A step of preparing an organic phase containing a monomer, a polymerization initiator, and a coloring component constituting the fine particles, and an aqueous phase containing water, magnesium chloride, and a dispersing agent;
A mixing step of mixing the organic phase and the aqueous phase;
An emulsification step of obtaining an oil-in-water emulsion by circulating a mixture of the organic phase and the aqueous phase formed in the mixing step via a static mixer;
A polymerization step of polymerizing the monomer by heating the emulsion under a nitrogen atmosphere;
A method for producing fine particles having
The static mixer includes a plurality of supply channels, a merging portion to which the plurality of supply channels are connected, and a discharge channel connected to the merging portion, the plurality of supply channels and the A method for producing fine particles, wherein a part or all of the discharge flow path is composed of flow paths having an equivalent diameter of 1 μm to 2 mm. The method for producing fine particles according to claim 1 , wherein the dispersant has a vinyl group in its molecular structure. The method for producing fine particles according to claim 2, wherein the dispersant is polyvinylpyrrolidone.

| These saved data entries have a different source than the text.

(* ===== verification/SuiteRun.v ===== *)
(** * What a query suite establishes

    [run_query_suite] of benchmarks/timescale/benchmark.py as a whole: which answers were
    fetched and compared with the oracle before an entry of its output says [passed]. *)

From Stdlib Require Import ZArith Lia.
From S2P Require Import Prelude PyText PyFloat PyValue Json Dataset Limits Oracle Inputs Ingest Effect PgCopy Pipeline Mixed World Report Clients Setup Queries Tiering Fingerprints Argparse Arguments Fresh History.

Section suite_run.
Context (E : environment) (varve : VarveClient) (deadline : Deadline).

(** The samples of a case one after the other: each was fetched from the backend between
    two readings of the clock, which give its latency, and passed the verification. *)
Inductive sampled (backend : string) (case : QueryCase) : list pyfloat → world → world → Prop :=
  | sampled_nil w : sampled backend case [] w w
  | sampled_cons t rows elapsed latencies w w1 w2 w3 w' :
      monotonic E w = (Ok t, w1) → execute E varve deadline backend case w1 = (Ok rows, w2) → since E t w2 = (Ok elapsed, w3) →
      case_verify case rows = Ok tt → sampled backend case latencies w3 w' →
      sampled backend case (fl_mul elapsed (fl_of_Z 1000) :: latencies) w w'.

(** The run of a case that [entry] reports: a warm-up that passed the verification, then
    the samples, with their latencies. *)
Definition measured (samples : Z) (backend : string) (case : QueryCase) (entry : pyval) (w w' : world) : Prop :=
  ∃ rows latencies summary w1,
    execute E varve deadline backend case w = (Ok rows, w1) ∧ case_verify case rows = Ok tt
    ∧ sampled backend case latencies w1 w' ∧ Z.of_nat (length latencies) = samples ∧ latency_summary latencies = Ok summary
    ∧ entry = VDict [("state", VStr "passed"); ("latency_ms", VDict [("raw", VList (map VFloat latencies)); ("summary", summary)]);
                     ("verified_samples", VInt samples)].

(** Such a run lies between [w] and [w']. *)
Definition measured_within (samples : Z) (backend : string) (case : QueryCase) (entry : pyval) (w w' : world) : Prop :=
  ∃ w1 w2, later w w1 ∧ measured samples backend case entry w1 w2 ∧ later w2 w'.

Lemma measured_widen samples backend case entry w0 w w' w1 :
  later w0 w → later w' w1 → measured_within samples backend case entry w w' → measured_within samples backend case entry w0 w1.
Proof. intros Ha Hb (x & y & Hx & Hm & Hy). exists x, y. split; [by etransitivity|]. split; [done|by etransitivity]. Qed.

Lemma sample_loop_sampled samples backend case latencies verified w r w' :
  sample_loop E varve deadline samples backend case latencies verified w = (Ok r, w') → run_error r = None →
  ∃ more, run_latencies r = latencies ++ more ∧ length more = samples ∧ run_verified r = verified + Z.of_nat samples
  ∧ sampled backend case more w w'.
Proof.
  revert latencies verified w. induction samples as [|n IH]; intros latencies verified w H Hr; cbn [sample_loop] in H.
  - injection H as <- <-. exists []. rewrite app_nil_r. split; [done|]. split; [done|]. split; [simpl; lia|constructor].
  - apply eff_bind_Ok in H as (started & w1 & H1 & H). apply eff_bind_Ok in H as ([rows|e] & w2 & Hx%catch_Ok & H); [|by injection H as <- <-].
    apply eff_bind_Ok in H as (elapsed & w3 & H3 & H). destruct (case_verify case rows) as [[]|e] eqn:Hv; [|by injection H as <- <-].
    apply IH in H as (more & -> & <- & -> & Hs); [|done]. eexists (_ :: more). split; [by rewrite <- app_assoc|]. split; [done|].
    split; [simpl; lia|]. by econstructor.
Qed.

Lemma try_case_measured samples backend case describe w r w' v : 0 ≤ samples →
  try_case E varve deadline samples backend case w = (Ok r, w') → case_json describe r = Ok v → run_error r = None →
  measured samples backend case v w w'.
Proof.
  intros Hs H Hv Hr. apply eff_bind_Ok in H as ([[]|e] & w1 & Hx%catch_Ok & H); [|by injection H as <- <-].
  apply eff_bind_Ok in Hx as (rows & w2 & Hx & [Hver ->]%lift_Ok).
  apply sample_loop_sampled in H as (latencies & Hl & Hn & Hc & Hsam); [|done]. simpl in Hl. unfold case_json in Hv. rewrite Hr, Hl, Hc in Hv.
  apply bind_Ok in Hv as (latency & Ht & [= <-]). unfold timing in Ht. apply bind_Ok in Ht as (summary & Hsum & [= <-]).
  exists rows, latencies, summary, w2. do 3 (split; [done|]). split; [lia|]. split; [done|]. by rewrite Z.add_0_l, Z2Nat.id.
Qed.

Context (samples : Z) (order : list string) (path stage : option string) (describe : exn → string) (Hs : 0 ≤ samples).

(** The results keep what they had and gain the entry of a run for every case. *)
Lemma suite_cases_measured backends backend results cases w out w' :
  suite_cases E varve deadline samples order path stage describe backends backend results cases w = (Ok out, w') →
  ∀ name, (∃ c v, c ∈ cases ∧ case_name c = name ∧ dict_get name out = Some v ∧ measured_within samples backend c v w w')
          ∨ ((name ∉ (case_name <$> cases)) ∧ dict_get name out = dict_get name results).
Proof using Hs.
  revert results w. induction cases as [|c cases IH]; intros results w H name.
  - injection H as <- <-. right. split; [|done]. apply not_elem_of_nil.
  - apply eff_bind_Ok in H as (r & w1 & Hr & H). apply eff_bind_Ok in H as (v & w2 & [Hv ->]%lift_Ok & H).
    apply eff_bind_Ok in H as (u & w3 & Hp & H). apply later_of in Hp; [|destruct path; walk_later; apply later_flush].
    pose proof (later_of _ _ _ _ (later_try_case _ _ _ _ _ _) Hr) as Hlt. destruct (run_error r) as [e|] eqn:Ee; [done|].
    pose proof (later_of _ _ _ _ (later_suite_cases _ _ _ _ _ _ _ _ _ _ _ _) H) as Hrest.
    destruct (IH _ _ H name) as [(c' & v' & Hin & Hn & Hg & Hm)|[Hin Hg]]; csimpl.
    + left. exists c', v'. split; [by right|]. do 2 (split; [done|]). eapply measured_widen; [|reflexivity|exact Hm]. by etransitivity.
    + destruct (decide (name = case_name c)) as [->|Hne].
      * left. exists c, v. split; [left|]. split; [done|]. rewrite Hg, dict_get_set_eq. split; [done|].
        exists w, w1. split; [reflexivity|]. split; [by eapply try_case_measured|by etransitivity].
      * right. rewrite not_elem_of_cons. split; [done|]. by rewrite Hg, dict_get_set_ne.
Qed.

(** Every case has the entry of its own run on the backend. *)
Definition all_measured (cases : list QueryCase) (backend : string) (v : pyval) (w w' : world) : Prop :=
  ∃ results, v = VDict results
  ∧ ∀ c, c ∈ cases → ∃ entry, dict_get (case_name c) results = Some entry ∧ measured_within samples backend c entry w w'.

Lemma fmap_unique {A B} (f : A → B) l x y : NoDup (f <$> l) → x ∈ l → y ∈ l → f x = f y → x = y.
Proof.
  induction l as [|z l IH]; [by intros _ ?%elem_of_nil|]. csimpl. intros [Hz Hl]%NoDup_cons [-> |Hx]%elem_of_cons [-> |Hy]%elem_of_cons E0; [done| | |by apply IH].
  - exfalso. apply Hz. rewrite E0. by apply list_elem_of_fmap_2.
  - exfalso. apply Hz. rewrite <- E0. by apply list_elem_of_fmap_2.
Qed.

Lemma suite_backends_measured cases backends todo w out w' : NoDup (case_name <$> cases) →
  suite_backends E varve deadline samples order path stage describe cases backends todo w = (Ok out, w') →
  later w w' ∧ ∀ b, ((b ∈ todo) ∧ ∃ v, dict_get b out = Some v ∧ all_measured cases b v w w')
                    ∨ ((b ∉ todo) ∧ dict_get b out = dict_get b backends).
Proof using Hs.
  intros Hnd. revert backends w. induction todo as [|b todo IH]; intros backends w H.
  - injection H as <- <-. split; [reflexivity|]. intros b. right. split; [|done]. apply not_elem_of_nil.
  - apply eff_bind_Ok in H as (results & w1 & Hr & H). pose proof (suite_cases_measured _ _ _ _ _ _ _ Hr) as Hc.
    apply later_of in Hr; [|apply later_suite_cases]. apply IH in H as [Hl H]. split; [by etransitivity|]. intros b'.
    destruct (H b') as [(Hin & v & Hg & res & -> & Hm)|[Hin Hg]].
    + left. split; [by right|]. exists (VDict res). split; [done|]. exists res. split; [done|]. intros c Hin'.
      destruct (Hm c Hin') as (entry & He & Hw). exists entry. split; [done|]. by eapply measured_widen; [exact Hr|reflexivity|].
    + destruct (decide (b' = b)) as [->|Hne].
      * left. split; [left|]. exists (VDict results). rewrite Hg, dict_get_set_eq. split; [done|]. exists results. split; [done|].
        intros c Hin'. destruct (Hc (case_name c)) as [(c' & v & Hc' & Hn & Hv & Hm)|[Hn _]]; [|by exfalso; apply Hn, list_elem_of_fmap_2].
        exists v. split; [done|]. rewrite (fmap_unique case_name cases c c') by done. by eapply measured_widen; [reflexivity|exact Hl|].
      * right. rewrite not_elem_of_cons. split; [done|]. by rewrite Hg, dict_get_set_ne.
Qed.
End suite_run.

(** C34: a query suite that returns has verified every answer that it counts.  Its cases
    having distinct names, each of the two backends has for each case an entry that says
    [passed], and this entry is of a run within the suite: a warm-up answer, fetched from
    that backend with the statement of the case and compared with the oracle, and then
    exactly the requested number of samples, each fetched again and compared; the
    latencies of the entry are those between the clock readings around each fetch, and the
    verified samples are as many as the samples. *)
Theorem suite_passed_complete E varve deadline cases samples path stage order describe w out w' :
  0 ≤ samples → NoDup (case_name <$> cases) →
  run_query_suite E varve deadline cases samples path stage order describe w = (Ok out, w') →
  ∃ backends, out = suite_json samples order backends
  ∧ ∀ b, b ∈ BACKENDS → ∃ v, dict_get b backends = Some v ∧ all_measured E varve deadline samples cases b v w w'.
Proof.
  intros Hs Hnd H. unfold run_query_suite in H. apply eff_bind_Ok in H as (u & w1 & [Hg ->]%eguard_Ok & H).
  apply eff_bind_Ok in H as (u' & w2 & Hp & H). apply eff_bind_Ok in H as (backends & w3 & Hb & H). injection H as <- <-.
  apply later_of in Hp; [|destruct path, stage; walk_later; apply later_flush].
  exists backends. split; [done|]. intros b Hin. apply negb_false_iff, andb_true_iff in Hg as [_ Hg].
  rewrite forallb_forall in Hg. pose proof (Hg b ltac:(by apply list_elem_of_In)) as Hbo. apply bool_decide_eq_true in Hbo.
  destruct (suite_backends_measured E varve deadline samples order path stage describe Hs _ _ _ _ _ _ Hnd Hb) as [_ Hall].
  destruct (Hall b) as [(_ & v & Hv & res & -> & Hm)|[Hn _]]; [|done]. exists (VDict res). split; [done|]. exists res. split; [done|].
  intros c Hc. destruct (Hm c Hc) as (entry & He & Hw). exists entry. split; [done|]. by eapply measured_widen; [exact Hp|reflexivity|].
Qed.

Lemma sample_suite_runs : ∃ out w',
  run_query_suite tables sample_client sample_deadline sample_cases 2 None None ["timescale"; "varve"] exn_msg open_world = (Ok out, w').
Proof. vm_compute. eauto. Qed.

Lemma sample_names_distinct : NoDup (case_name <$> sample_cases).
Proof. apply (bool_decide_unpack _). vm_compute. exact I. Qed.

Lemma suite_passed_complete_witness : ∃ out w',
  run_query_suite tables sample_client sample_deadline sample_cases 2 None None ["timescale"; "varve"] exn_msg open_world = (Ok out, w')
  ∧ ∃ backends, out = suite_json 2 ["timescale"; "varve"] backends
    ∧ ∃ v, dict_get "varve" backends = Some v ∧ all_measured tables sample_client sample_deadline 2 sample_cases "varve" v open_world w'.
Proof.
  destruct sample_suite_runs as (out & w' & H). exists out, w'. split; [exact H|].
  assert (Hs : 0 ≤ 2) by lia.
  destruct (suite_passed_complete tables sample_client sample_deadline sample_cases 2 None None ["timescale"; "varve"] exn_msg
    open_world out w' Hs sample_names_distinct H) as (backends & E & Hb).
  exists backends. split; [exact E|]. apply Hb. left.
Defined.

Method for producing fine particles according to any one of the 3 composed claim 1 wherein the monomer of the organic phase is methyl methacrylate. The method for producing fine particles according to claim 4, wherein the organic phase contains an additional monomer, and the additional monomer is composed of any of N, N-diethylaminoethyl methacrylate, ethylene glycol dimethacrylate, and a mixture thereof. Method for producing fine particles according to any one of claims 1-5 wherein the coloring component is a pigment. Method for producing fine particles according to any one of the polymerization initiator is from claim 1 is a radical polymerization initiator that generates radicals by light or heat 6. The method for producing fine particles according to any one of claims 1 to 7 , wherein the polymerization initiator is an azo compound. In the said emulsification process, the pressure at the time of circulating the said mixture to the said static mixer is the range of 10 kPa-1000 kPa, The manufacturing method of the microparticles | fine-particles of any one of Claim 1 to 8 . The method for producing fine particles according to any one of claims 1 to 9 , wherein in the emulsification step, a circulation time for circulating the mixture in the static mixer is 5 minutes or more. The method for producing fine particles according to any one of claims 1 to 10 , wherein a weight ratio (organic phase / aqueous phase) of the aqueous phase and the organic phase of the mixture is 1/10 to 1/2. A step of preparing an organic phase containing a monomer, a polymerization initiator, and a coloring component constituting the fine particles, and an aqueous phase containing water, magnesium chloride, and a dispersing agent;
A mixing step of mixing the organic phase and the aqueous phase;
An emulsification step of obtaining an oil-in-water emulsion by circulating a mixture of the organic phase and the aqueous phase formed in the mixing step via a static mixer;
A polymerization step of polymerizing the monomer by heating the emulsion under a nitrogen atmosphere;
A method for producing fine particles having
After the emulsification step and before the polymerization step, the method further includes a step of mixing an aqueous solution containing water, magnesium chloride and a dispersant and the emulsion, and the concentration of magnesium chloride in the aqueous solution method for producing fine particles have lower than the concentration of magnesium chloride. The method for producing fine particles according to claim 12 , wherein the dispersant in the aqueous phase and the dispersant in the aqueous solution have different molecular weights.